Santa Margherita on the strikingly beautiful Italian Riviera was undoubtedly one of the best places I visited on my recent cruise on-board MS Ryndam. Sailing on our small tender boat from where the ship was anchored, Santa Margherita seemed to rise up out of the water before my eyes. It is truly one of the prettiest places I’ve ever seen.
But on a day where a visiting cruise ship swells the population by 1000 or so camera wielding tourists, I longed for some peace and quiet away from the crowds. Walking just a few streets back from the picture postcard perfect sea-front, I found exactly what I was looking for. Empty streets, quiet cafes and intriguing architecture awaited me, and my love for Santa Margherita grew infinitely.
The streets of Santa Margherita were ever-changing, there seemed to be no pattern or regularity to them, and I adored that. The buildings were all multi-coloured and it seemed as though no two were the same. Some streets were narrow and mysterious, others were spacious and almost perfectly symmetrical. The irregularity was both charming and exciting. I was always left wondering what I would find around the next corner, or at the end of a narrow street.

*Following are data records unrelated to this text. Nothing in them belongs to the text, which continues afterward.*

(** * A maze game: grid search and game loop of maze1.py

    A shallow embedding of the path planners ([astar], [bfs_path]), the
    level loader ([load_level]) and the game logic of [main], followed by
    the properties of the specification that hold (or fail) on them. *)

From Stdlib Require Import ZArith List Lia Ascii String DecimalString.
From stdpp Require Import base option list gmap fin_sets strings.

Local Open Scope Z_scope.

#[local] Set Warnings "-clear-no-such-hyp".

(** ** Configuration and cell kinds (module constants of maze1.py) *)

Abbreviation pos := (Z * Z)%type (only parsing).

Definition PAC_MOVE_INTERVAL : Z := 120.
Definition GHOST_MOVE_INTERVAL : Z := 260.

Definition EMPTY : Z := 0.
Definition WALL : Z := 1.
Definition START : Z := 2.
Definition GOAL : Z := 3.
Definition REWARD : Z := 7.

(** [heuristic]: Manhattan distance. *)
Definition heuristic (a b : pos) : Z :=
  Z.abs (a.1 - b.1) + Z.abs (a.2 - b.2).

(** The neighbour offsets, in the order of the source's [for dr, dc in ...]. *)
Definition directions : list pos := [(1, 0); (-1, 0); (0, 1); (0, -1)].

Definition move (p d : pos) : pos := (p.1 + d.1, p.2 + d.2).

(** What a planner call does: return a value ([None] or a path), raise
    [IndexError] on a grid that is too small, or exhaust the fuel that
    bounds the [while] loops of the model. *)
Inductive outcome : Type :=
  | Ret (r : option (list pos))
  | Raise
  | Timeout.

(** A grid is a list of rows of cell kinds; [grid[r][c]] raises when the
    index is out of range ([None] here).  Only non-negative indices are
    ever looked up. *)
Definition grid_get (grid : list (list Z)) (p : pos) : option Z :=
  row ← grid !! Z.to_nat p.1; row !! Z.to_nat p.2.

(** ** The open set of [astar]

    Entries are the tuples [(f, counter, node)] of the source, compared as
    Python compares tuples.  The heap is kept as the ascending sequence of
    its entries: [heappush] and [heappop] of [heapq] always deliver the
    least tuple, and the array layout is not observable otherwise. *)
Abbreviation entry := (Z * Z * (Z * Z))%type (only parsing).

Definition pos_ltb (a b : pos) : bool :=
  (a.1 <? b.1) || ((a.1 =? b.1) && (a.2 <? b.2)).

Definition entry_ltb (a b : entry) : bool :=
  let '(fa, ca, na) := a in
  let '(fb, cb, nb) := b in
  (fa <? fb) || ((fa =? fb) && ((ca <? cb) || ((ca =? cb) && pos_ltb na nb))).

Fixpoint heappush (h : list entry) (e : entry) : list entry :=
  match h with
  | [] => [e]
  | x :: h' => if entry_ltb e x then e :: x :: h' else x :: heappush h' e
  end.

Definition heappop (h : list entry) : option (entry * list entry) :=
  match h with
  | [] => None
  | x :: h' => Some (x, h')
  end.

(** ** Following predecessor links

    [while current in came_from: current = came_from[current]; path.append(current)],
    the loop shared by [reconstruct_path] and [bfs_path].  [chain] yields the
    cells in the order they are appended. *)
Fixpoint chain (fuel : nat) (came_from : gmap (Z * Z) (Z * Z)) (current : pos)
  : option (list pos) :=
  match came_from !! current with
  | None => Some [current]
  | Some prev =>
      match fuel with
      | O => None
      | S fuel' => (current ::.) <$> chain fuel' came_from prev
      end
  end.

(** [reconstruct_path(came_from, current, start)]; [start] is unused in the
    source as well. *)
Definition reconstruct_path (came_from : gmap (Z * Z) (Z * Z)) (current : pos)
  : option (list pos) :=
  reverse <$> chain (S (size came_from)) came_from current.

(** A sequence of cells in which every step goes to an adjacent cell that
    satisfies [ok]; nothing is asked of the first cell. *)
Inductive trail (ok : pos → Prop) : list pos → Prop :=
  | trail_one (a : pos) : trail ok [a]
  | trail_cons (a b : pos) (l : list pos) :
      Z.abs (a.1 - b.1) + Z.abs (a.2 - b.2) = 1 → ok b →
      trail ok (b :: l) → trail ok (a :: b :: l).

(** [p] leads from [s] to [t] over [ok] cells. *)
Definition route (ok : pos → Prop) (s : pos) (p : list pos) (t : pos) : Prop :=
  head p = Some s ∧ last p = Some t ∧ trail ok p.

Section Maze.

(** The grid size ([ROWS, COLS = 30, 30] in the source). *)
Variables ROWS COLS : Z.

Definition in_bounds (p : pos) : bool :=
  (0 <=? p.1) && (p.1 <? ROWS) && (0 <=? p.2) && (p.2 <? COLS).

Definition make_grid : list (list Z) :=
  replicate (Z.to_nat ROWS) (replicate (Z.to_nat COLS) EMPTY).

Definition corner_positions : list pos :=
  [(0, 0); (0, COLS - 1); (ROWS - 1, 0); (ROWS - 1, COLS - 1)].

(** ** A* search *)

Record astar_state : Type := AStar {
  g_score : gmap pos Z;          (* a missing key stands for float('inf') *)
  came_from : gmap pos pos;
  open_set : list entry;
  in_open : gset pos;
  counter : Z
}.

(** [a < g_score[n]] where a missing key is infinite. *)
Definition lt_inf (a : Z) (b : option Z) : bool :=
  match b with
  | None => true
  | Some b => a <? b
  end.

(** The three [continue] tests of the neighbour loop: [Some true] when the
    neighbour is relaxed, [None] when [grid[nr][nc]] raises. *)
Definition passable (grid : list (list Z)) (blocked : gset pos) (n : pos)
  : option bool :=
  if in_bounds n then
    v ← grid_get grid n;
    Some (negb (v =? WALL) && negb (bool_decide (n ∈ blocked)))
  else Some false.

(** The body of the neighbour loop after the [continue] tests.  The
    dictionary [f_score] is only read back at the key just written, so the
    value pushed is computed in place. *)
Definition relax (goal current : pos) (st : astar_state) (neighbor : pos)
  : astar_state :=
  match g_score st !! current with
  | None => st
  | Some gc =>
      let tentative_g := gc + 1 in
      if lt_inf tentative_g (g_score st !! neighbor) then
        let g' := <[neighbor := tentative_g]> (g_score st) in
        let cf' := <[neighbor := current]> (came_from st) in
        if bool_decide (neighbor ∈ in_open st) then
          AStar g' cf' (open_set st) (in_open st) (counter st)
        else
          AStar g' cf'
            (heappush (open_set st)
               (tentative_g + heuristic neighbor goal, counter st + 1, neighbor))
            ({[neighbor]} ∪ in_open st) (counter st + 1)
      else st
  end.

Definition visit (grid : list (list Z)) (blocked : gset pos) (goal current : pos)
  (acc : option astar_state) (d : pos) : option astar_state :=
  st ← acc;
  ok ← passable grid blocked (move current d);
  Some (if ok : bool then relax goal current st (move current d) else st).

Definition expand (grid : list (list Z)) (blocked : gset pos) (goal current : pos)
  (st : astar_state) : option astar_state :=
  foldl (visit grid blocked goal current) (Some st) directions.

Fixpoint astar_loop (fuel : nat) (grid : list (list Z)) (blocked : gset pos)
  (goal : pos) (st : astar_state) : outcome :=
  match fuel with
  | O => Timeout
  | S fuel' =>
      match heappop (open_set st) with
      | None => Ret None
      | Some ((_, _, current), rest) =>
          let st1 := AStar (g_score st) (came_from st) rest
                       (in_open st ∖ {[current]}) (counter st) in
          if bool_decide (current = goal) then
            match reconstruct_path (came_from st1) goal with
            | Some path => Ret (Some path)
            | None => Timeout
            end
          else
            match expand grid blocked goal current st1 with
            | None => Raise
            | Some st2 => astar_loop fuel' grid blocked goal st2
            end
      end
  end.

Definition cells : nat := Z.to_nat ROWS * Z.to_nat COLS.

(** More iterations than the loop can make: every push follows a strict
    decrease of some [g_score], and no finite score exceeds the number of
    cells. *)
Definition astar_fuel : nat := S (S (cells * S cells)).

Definition astar_init (start goal : pos) : astar_state :=
  AStar {[start := 0]} ∅ [(heuristic start goal, 0, start)] {[start]} 0.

Many buildings in Santa Margherita are covered in painted frescoes. This reminded me of jet setters favourite Portofino, which is just 15 minutes away by boat. Although Portofino is definitely more mesmorisingly beautiful, it is far smaller, and therefore harder to escape the crowds. As it also attracts the rich and famous, the prices in bars, cafes and restaurants reflect this (8 euros for a diet coke?!). For these simple reasons I ultimately preferred Santa Margherita.
All too quickly it was time to say goodbye to the tranquility of Santa Margherita and the Italian Riviera. But one thing’s for sure – I’ll definitely be back. There’s so many small towns and villages along the coast that I’ve heard are even more beautiful than Santa Margherita and I’m positively dying to explore them.